* EXERCISE AIM:
First find the line with "None => x00" in the entries below, then set down exactly every line through the line with "Inductive fault : Type", that line included.

* AVAILABLE DATA:
(** * record_manager: a fixed-size record allocator over a growable file

    Shallow embedding of
    [include/bitcoin/database/impl/record_manager.ipp]
    (libbitcoin-database) and proofs about its allocation, persistence and
    link/offset arithmetic.

    File layout handled by the manager:
<<
      [ header       ]   header_size bytes
      [ record_count ]   sizeof(Link) bytes, little endian
      [ record 0     ]   record_size bytes
      ...
>>
    The manager is a class template over the unsigned integer type [Link].
    The template parameter is represented by its width in bytes,
    [link_width = sizeof(Link)]; [size_t] and [file_offset] are 64-bit
    unsigned integers.  All arithmetic of the source is written with its
    wrap-around.  The mutex of the class only serialises callers and is
    not represented: every operation is a function from the state before
    the call to the state after it. *)

From Stdlib Require Import ZArith List Lia Bool.
From Stdlib Require Import Init.Byte Strings.Byte.
Import ListNotations.
Local Open Scope Z_scope.

(** ** Machine integers *)

(** Conversion to [size_t] (and to [file_offset], also 64 bits wide). *)
Definition to_size (z : Z) : Z := z mod 2 ^ 64.

(** ** Bytes *)

Definition Z_of_byte (b : byte) : Z := Z.of_N (Byte.to_N b).

Definition byte_of_Z (z : Z) : byte :=
  match Byte.of_N (Z.to_N (z mod 256)) with
  | Some b => b
  | None => x00
  end.

(** Little-endian serialisation of the low [n] bytes of [v]
    ([serializer::write_little_endian]). *)
Fixpoint write_little_endian (n : nat) (v : Z) : list byte :=
  match n with
  | O => []
  | S k => byte_of_Z v :: write_little_endian k (v / 256)
  end.

(** Little-endian deserialisation ([from_little_endian_unsafe]). *)
Fixpoint from_little_endian (bs : list byte) : Z :=
  match bs with
  | [] => 0
  | b :: rest => Z_of_byte b + 256 * from_little_endian rest
  end.

(** ** Outcomes

    A call either returns or stops in a fault: a failed [BITCOIN_ASSERT], a
    [std::runtime_error] thrown by the storage, an access outside of the
    mapped file, or a division by zero. *)

Inductive fault : Type :=
| assertion_failure
| runtime_error
| access_violation
| division_by_zero.

Inductive result (A : Type) : Type :=
| Ok (a : A)
| Fault (f : fault).

Arguments Ok {A} a.
Arguments Fault {A} f.

Definition bind {A B : Type} (r : result A) (k : A -> result B) : result B :=
  match r with
  | Ok a => k a
  | Fault f => Fault f
  end.

Notation "x <- r ;; k" := (bind r (fun x => k))
  (at level 61, r at next level, right associativity).
Notation "r ;;; k" := (bind r (fun _ => k))
  (at level 61, right associativity).

(** Modelled from the spec: the macro [BITCOIN_ASSERT] is declared in
    [bitcoin/utility/assert.hpp], outside of this repository's sources.  The
    specification treats it as an unconditional, fatal assertion. *)
Definition BITCOIN_ASSERT (b : bool) : result unit :=
  if b then Ok tt else Fault assertion_failure.

(** ** Growable storage and memory accessor *)

(** Modelled from the spec: the class [storage] is declared in
    [bitcoin/database/memory/storage.hpp], outside of this repository's
    sources.  A storage owns the bytes of the file; [capacity] is the
    largest size it accepts to grow to. *)
Record storage : Type := {
  bytes : list byte;
  capacity : Z
}.

(** [storage::size()]. *)
Definition size (s : storage) : Z := Z.of_nat (length (bytes s)).

(** The first [n] bytes of [l], padded with zero bytes up to length [n]. *)
Definition fit (n : nat) (l : list byte) : list byte :=
  firstn n l ++ repeat x00 (n - length l).

(** Modelled from the spec: [storage::resize(new_size)] sets the file size
    exactly, and throws when there is insufficient space. *)
Definition resize (s : storage) (new_size : Z) : result storage :=
  if new_size <=? capacity s
  then Ok {| bytes := fit (Z.to_nat new_size) (bytes s);
             capacity := capacity s |}
  else Fault runtime_error.

(** Modelled from the spec: [storage::reserve(min_size)] ensures that the
    file size is at least [min_size], growing the file if necessary, and
    returns false on failure. *)
Definition reserve (s : storage) (min_size : Z) : bool * storage :=
  if min_size <=? size s then (true, s)
  else if min_size <=? capacity s
       then (true, {| bytes := fit (Z.to_nat min_size) (bytes s);
                      capacity := capacity s |})
       else (false, s).

(** Modelled from the spec: the memory accessor ([memory.hpp]) is a
    position in the mapped file; [storage::access()] yields an accessor at
    offset 0 and [increment] advances it. *)
Record memory : Type := { buffer : Z }.

Definition access (s : storage) : memory := {| buffer := 0 |}.

Definition increment (m : memory) (offset : Z) : memory :=
  {| buffer := to_size (buffer m + offset) |}.

(** Unchecked read of [n] bytes at [address]: outside of the mapped file
    the behaviour is undefined, which is a fault here. *)
Definition load (s : storage) (address : Z) (n : nat) : result (list byte) :=
  if (0 <=? address) && (address + Z.of_nat n <=? size s)
  then Ok (firstn n (skipn (Z.to_nat address) (bytes s)))
  else Fault access_violation.

(** Unchecked write of the bytes [bs] at [address]. *)
Definition store (s : storage) (address : Z) (bs : list byte)
  : result storage :=
  if (0 <=? address) && (address + Z.of_nat (length bs) <=? size s)
  then Ok {| bytes := firstn (Z.to_nat address) (bytes s) ++ bs
                      ++ skipn (Z.to_nat address + length bs) (bytes s);
             capacity := capacity s |}
  else Fault access_violation.

(** ** The record manager *)

(** The members of [record_manager<Link>].  [file_] is a reference in the
    source: the storage outlives the manager, and a later manager can be
    constructed over the storage that an earlier one has left. *)
Record record_manager : Type := {
  file_ : storage;
  header_size_ : Z;
  record_size_ : Z;
  record_count_ : Z
}.

Definition with_file (m : record_manager) (f : storage) : record_manager :=
  {| file_ := f;
     header_size_ := header_size_ m;
     record_size_ := record_size_ m;
     record_count_ := record_count_ m |}.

* SOLVED PROBLEM:
  | None => x00
  end.

(** Little-endian serialisation of the low [n] bytes of [v]
    ([serializer::write_little_endian]). *)
Fixpoint write_little_endian (n : nat) (v : Z) : list byte :=
  match n with
  | O => []
  | S k => byte_of_Z v :: write_little_endian k (v / 256)
  end.

(** Little-endian deserialisation ([from_little_endian_unsafe]). *)
Fixpoint from_little_endian (bs : list byte) : Z :=
  match bs with
  | [] => 0
  | b :: rest => Z_of_byte b + 256 * from_little_endian rest
  end.

(** ** Outcomes

    A call either returns or stops in a fault: a failed [BITCOIN_ASSERT], a
    [std::runtime_error] thrown by the storage, an access outside of the
    mapped file, or a division by zero. *)

Inductive fault : Type :=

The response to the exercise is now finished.